[Items listed in a dataset]
(** X2.  The handler of a DELETE notification on [notes] removes the
    items with the notified id and nothing else: it starts no request,
    the id is gone from the list, every other item stays, in order, a
    notification for an unknown id changes nothing, and handling the same
    notification again changes nothing more.  A notification without an
    id (missing or empty) is ignored.  An insert notification followed by
    the delete notification for the same row gives back the list from
    before the insert. *)
Theorem delete_notification_removes_by_id
    (i : string) (s : ClientState) :
  i <> "" ->
  let s' := (on_note_delete (Some i) s).1 in
  (on_note_delete (Some i) s).2 = []
  /\ (i ∉ map note_id (notes s'))
  /\ (forall n, note_id n <> i -> (n ∈ notes s' <-> n ∈ notes s))
  /\ notes s' `sublist_of` notes s
  /\ (i ∉ map note_id (notes s) -> notes s' = notes s)
  /\ (on_note_delete (Some i) s').1 = s'
  /\ (on_note_delete None s = (s, []) /\ on_note_delete (Some "") s = (s, []))
  /\ (forall (row : NoteRow) (s0 : ClientState) (resp : Response),
        row_id row = i -> i ∉ map note_id (notes s) ->
        notes (on_note_delete (Some i)
                 (after_insert_notification row s0 resp s)).1 = notes s).
Proof.
  intros Hi s'. subst s'. rewrite (on_note_delete_notes _ _ Hi). cbn [fst snd].
  split; [done|]. split; [|split; [|split; [|split; [|split; [|split]]]]].
  - cbn [notes setNotes]. intros Hin. apply list_elem_of_fmap in Hin as [n [Hn Hin]].
    apply list_elem_of_In, List.filter_In in Hin as [_ Hneg].
    apply negb_true_iff, has_id_false in Hneg. congruence.
  - intros n Hn. cbn [notes setNotes]. rewrite !list_elem_of_In, List.filter_In.
    split; [by intros [? _]|]. intros H. split; [done|].
    by apply negb_true_iff, has_id_false.
  - cbn [notes setNotes]. induction (notes s) as [|a l IH]; cbn; [done|].
    destruct (negb (has_id i a)); [by apply sublist_skip|by apply sublist_cons].
  - intros Hfresh. cbn [notes setNotes]. by apply filter_out_fresh.
  - rewrite (on_note_delete_notes _ _ Hi). cbn [fst]. unfold setNotes. cbn.
    f_equal. induction (notes s) as [|a l IH]; cbn; [done|].
    destruct (negb (has_id i a)) eqn:Ha; cbn; [rewrite Ha; by f_equal|done].
  - done.
  - intros row s0 resp Hrow Hfresh.
    rewrite (on_note_delete_notes _ _ Hi). cbn [fst notes setNotes].
    destruct (on_note_insert_cases row s0 resp s) as [->|[_ [n [Hn ->]]]].
    + by apply filter_out_fresh.
    + rewrite List.filter_app, filter_out_fresh by done. cbn.
      assert (has_id i n = true) as ->; [apply has_id_true; congruence|].
      cbn. by rewrite app_nil_r.
Qed.
(** * TEASER++ DRS certifier: a shallow embedding of [certification.cc]

The embedding follows [teaser/src/certification.cc] statement by
statement.  Modelling decisions:

- a C++ [double] is idealised as an exact rational ([Qc]); rounding,
  infinities and NaN are outside the model;
- a C++ [int] is a [Z], with [/] the truncating quotient [Z.quot]; where
  the source computes sizes and counters in [int] ([getLinearProjection])
  the 32-bit wrap-around is written out; a loop
  [for (size_t i = 0; i < n; ++i)] over an [int] bound [n] compares in
  [size_t], so its bound is [n mod 2^64];
- an Eigen dense matrix is its two dimensions with its coefficient
  function; a sparse matrix is its dimensions with the triplets it was
  built from (duplicates are summed on access);
- Eigen's assertions are on: a range, size or aliasing assertion that
  fails is a failure of a small error monad, where the source indexes or
  combines matrices it did not size itself; the reads of uninitialised
  storage are explicit arguments of the model. *)

From Stdlib Require Import ZArith QArith Qcanon List Lia Bool Arith.
Import ListNotations.
Local Open Scope nat_scope.

(** ** Scalars *)

Definition of_int (z : Z) : Qc := Q2Qc (inject_Z z).

(** The floating literals of the source. *)
Definition lit_0_5 : Qc := Q2Qc (1 # 2).
Definition lit_0_25 : Qc := Q2Qc (1 # 4).
Definition lit_0_75 : Qc := Q2Qc (3 # 4).
Definition lit_1_5 : Qc := Q2Qc (3 # 2).

Definition Qc_eqb (a b : Qc) : bool := Qeq_bool a b.

Definition Qc_ltb (a b : Qc) : bool :=
  match (a ?= b)%Qc with
  | Lt => true
  | _ => false
  end.

(** Conversion of a [double] to [int]: truncation. *)
Definition to_int (q : Qc) : Z := Z.quot (Qnum q) (Zpos (Qden q)).

(** A 32-bit [int]: the value an [int] expression takes, wrapped around. *)
Definition int_wrap (z : Z) : Z := ((z + 2 ^ 31) mod 2 ^ 32 - 2 ^ 31)%Z.

(** [size_t] view of an [int] loop bound. *)
Definition size_t_of_int (z : Z) : nat := Z.to_nat (z mod 2 ^ 64).

Fixpoint sum_upto (n : nat) (f : nat -> Qc) : Qc :=
  match n with
  | O => 0%Qc
  | S k => (sum_upto k f + f k)%Qc
  end.
Definition write_memory_raw `{Peripherals P} (s : dsp_core) (p : P)
    (space address value : Z) : res (dsp_core * P) :=
  _ ← assert ((value .& 0xFF000000) =? 0);
  _ ← assert ((address .& 0xFF000000) =? 0);
  if space =? DSP_SPACE_X then
    if DSP_PERIPH_BASE <=? address then write_peripheral s p address value
    else if (DSP_MIXBUFFER_BASE <=? address)
            && (address <? DSP_MIXBUFFER_BASE + DSP_MIXBUFFER_SIZE) then
      Ok (s <| mixbuffer := wr (mixbuffer s) (address - DSP_MIXBUFFER_BASE) value |>, p)
    else
      _ ← assert (address <? DSP_XRAM_SIZE);
      Ok (s <| xram := wr (xram s) address value |>, p)
  else if space =? DSP_SPACE_Y then
    _ ← assert (address <? DSP_YRAM_SIZE);
    Ok (s <| yram := wr (yram s) address value |>, p)
  else if space =? DSP_SPACE_P then
    _ ← assert (address <? DSP_PRAM_SIZE);
    Ok (s <| pram := wr (pram s) address value |>, p)
  else Fault assert_failed.

(** [TRACE_DSP_DISASM_MEM] is 0: the write goes straight to
    [write_memory_raw]. *)
Definition dsp56k_write_memory `{Peripherals P} (s : dsp_core) (p : P)
    (space address value : Z) : res (dsp_core * P) :=
  _ ← assert ((value .& 0xFF000000) =? 0);
  _ ← assert ((address .& 0xFF000000) =? 0);
  write_memory_raw s p space address value.

(** ** Lemmas *)

Lemma reg_set_eq s r v : reg (set_reg s r v) r = v.
Proof. apply rd_wr_eq. Qed.

Lemma reg_set_ne s r q v : r ≠ q → reg (set_reg s r v) q = reg s q.
Proof. apply rd_wr_ne. Qed.
(** The constraints that add up to [match_MMMRRR]: MMM is 0xx, 10x or 111, or
    MMM is 110 and RRR is x00. *)
Definition MMMRRR_cases : list (Z * Z) :=
  [(0x2000, 0x0000); (0x3000, 0x2000); (0x3800, 0x3800); (0x3b00, 0x3000)].

Lemma match_MMMRRR_cases op :
  match_MMMRRR op = true → ∃ c, c ∈ MMMRRR_cases ∧ masked op c.
Proof.
  set (x := (op .>> 8) .& BITMASK 6).
  assert (Hx : 0 ≤ x < 64) by (unfold x; rewrite land_BITMASK by done; by apply Z.mod_pos_bound).
  assert (E1 : (op .>> 8) .& BITMASK 3 = x .& 7).
  { unfold x. rewrite <- Z.land_assoc. done. }
  assert (E2 : (op .>> 11) .& BITMASK 3 = x .>> 3).
  { unfold x. rewrite Z.shiftr_land, Z.shiftr_shiftr by done. done. }
  assert (E3 : ∀ m v, masked x (m, v) → (m .& 63) = m → masked op (m .<< 8, v .<< 8)).
  { unfold masked; cbn. intros m v <- Hm. unfold x. rewrite <- Z.land_assoc, (Z.land_comm (BITMASK 6)).
    change (BITMASK 6) with 63. rewrite Hm. apply Z.bits_inj'. intros i Hi.
    rewrite Z.land_spec, !Z.shiftl_spec, Z.land_spec by done.
    destruct (Z.lt_ge_cases i 8); [by rewrite !(Z.testbit_neg_r _ (i - 8)), !andb_false_r by lia |].
    rewrite Z.shiftr_spec by lia. by replace (i - 8 + 8) with i by lia. }
  unfold match_MMMRRR. rewrite E1, E2. clear E1 E2. clearbody x. intros Hm.
  assert (C : existsb (λ c, (x .& c.1) =? c.2)
                [(0x20, 0x00); (0x30, 0x20); (0x38, 0x38); (0x3b, 0x30)] = true).
  { revert Hm. apply (proj1 (Forall_forall (λ x,
      (if (x .>> 3) =? 6 then ((x .& 7) =? 0) || ((x .& 7) =? 4) else true) = true →
      existsb (λ c, (x .& c.1) =? c.2)
        [(0x20, 0x00); (0x30, 0x20); (0x38, 0x38); (0x3b, 0x30)] = true) (seqZ 0 64))).
    - repeat (constructor; [vm_compute; congruence |]). constructor.
    - apply elem_of_seqZ. lia. }
  apply existsb_exists in C as ([m v] & Hin & Hc). apply Z.eqb_eq in Hc. cbn in Hc.
  exists (m .<< 8, v .<< 8). cbn in Hin.
  split; [| apply E3; [done |]]; unfold MMMRRR_cases; rewrite ?list_elem_of_In;
    destruct Hin as [[= <- <-] | [[= <- <-] | [[= <- <-] | [[= <- <-] | []]]]]; cbn; auto.
Qed.

(** The constraint sets whose union is an entry's match condition. *)
Definition constraints (e : OpcodeEntry) : list (Z * Z) :=
  let b := nonparallel_match (template e) in
  if match_func e then (λ c, (b.1 .| c.1, b.2 .| c.2)) <$> MMMRRR_cases else [b].

Lemma masked_both op c d : masked op c → masked op d → masked op (c.1 .| d.1, c.2 .| d.2).
Proof. unfold masked. destruct c, d; cbn. intros <- <-. by rewrite Z.land_lor_distr_r. Qed.

Lemma op_matches_constraints op e :
  op_matches op e = true → ∃ c, c ∈ constraints e ∧ masked op c.
Proof.
  unfold op_matches, constraints. destruct (nonparallel_match _) as [m v] eqn:Eb.
  rewrite andb_true_iff, Z.eqb_eq. intros [Hb Hm]. destruct (match_func e).
  - apply match_MMMRRR_cases in Hm as (c & Hc & Hm).
    exists ((m, v).1 .| c.1, (m, v).2 .| c.2). split; [| by apply masked_both].
    apply list_elem_of_fmap. eauto.
  - exists (m, v). split; [by apply list_elem_of_singleton | done].
Qed.

(** The instruction words of the clash: a bit-test jump with an absolute
    address against a move with a long displacement. *)
Definition ambiguous : Z * Z := (0xFEFB90, 0x0A7080).

Definition pair_okb (a b : list (Z * Z)) : bool :=
  forallb (λ c, forallb (λ d, disjointb c d || impliesb c d ambiguous) b) a.

Fixpoint pairs_okb (l : list (list (Z * Z))) : bool :=
  match l with
  | [] => true
  | a :: l => forallb (pair_okb a) l && pairs_okb l
  end.

Lemma pair_okb_sound op c d a b :
  pair_okb a b = true → c ∈ a → d ∈ b → masked op c → masked op d → masked op ambiguous.
Proof.
  unfold pair_okb. rewrite forallb_forall. intros Ha Hc Hd Mc Md.
  specialize (Ha c ltac:(by apply list_elem_of_In)).
  rewrite forallb_forall in Ha. specialize (Ha d ltac:(by apply list_elem_of_In)).
  rewrite (masked_disjoint op c d) in Ha by done. by apply (masked_implies op c d).
Qed.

[Brief] Using the records above, set down exactly the lines from the one with "match_MMMRRR op = true" through the one with "(Z.land_comm (BITMASK 6)).", inclusive, and nothing more.

[Expected answer]
  match_MMMRRR op = true → ∃ c, c ∈ MMMRRR_cases ∧ masked op c.
Proof.
  set (x := (op .>> 8) .& BITMASK 6).
  assert (Hx : 0 ≤ x < 64) by (unfold x; rewrite land_BITMASK by done; by apply Z.mod_pos_bound).
  assert (E1 : (op .>> 8) .& BITMASK 3 = x .& 7).
  { unfold x. rewrite <- Z.land_assoc. done. }
  assert (E2 : (op .>> 11) .& BITMASK 3 = x .>> 3).
  { unfold x. rewrite Z.shiftr_land, Z.shiftr_shiftr by done. done. }
  assert (E3 : ∀ m v, masked x (m, v) → (m .& 63) = m → masked op (m .<< 8, v .<< 8)).
  { unfold masked; cbn. intros m v <- Hm. unfold x. rewrite <- Z.land_assoc, (Z.land_comm (BITMASK 6)).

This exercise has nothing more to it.